Everything from the line that contains "json_loads := fun _ => None;" through the final line of the records should be written out exactly, and nothing outside that span.

_Given records_:
───
Definition small_service (items : list DriveItem) (folders : list (string * list DriveItem))
    (body : string) (answer : string → listing) : services :=
  {| files_get := fun i =>
       match List.find (fun it => String.eqb (id it) i) items with
       | Some it => Ok it
       | None => Raise TransportError
       end;
     list_items := fun i =>
       match table_find i folders with
       | Some l => Ok l
       | None => Raise TransportError
       end;
     comments_list := answer;
     format_time := fun t => Ok t;
     get_media := fun _ => Ok body;
     export_docs_to_markdown := fun _ => Ok body;
     export_docs_to_html := fun _ => Ok "";
     export_docs_to_pdf := fun _ => Ok body;
     export_slides_via_api := fun _ => Raise TransportError;
     export_slides_to_pdf := fun _ => Ok body;
     fetch_spreadsheet_data := fun _ => Raise TransportError;
     export_sheets_to_html := fun _ => Raise TransportError;
     export_sheets_to_pdf := fun _ => Ok body;
     comment_ref_anchors := fun _ => [];
     extract_assets_from_markdown := fun md => (md, []);
     json_loads := fun _ => None;
     json_dumps := fun _ => "";
     img_srcs := fun _ => [];
     b64decode := fun _ => Raise (ValueError "base64");
     urlopen := fun _ => Raise TransportError;
     requests_get := fun _ => Raise TransportError |}.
───
_Solution_:
     json_loads := fun _ => None;
     json_dumps := fun _ => "";
     img_srcs := fun _ => [];
     b64decode := fun _ => Raise (ValueError "base64");
     urlopen := fun _ => Raise TransportError;
     requests_get := fun _ => Raise TransportError |}.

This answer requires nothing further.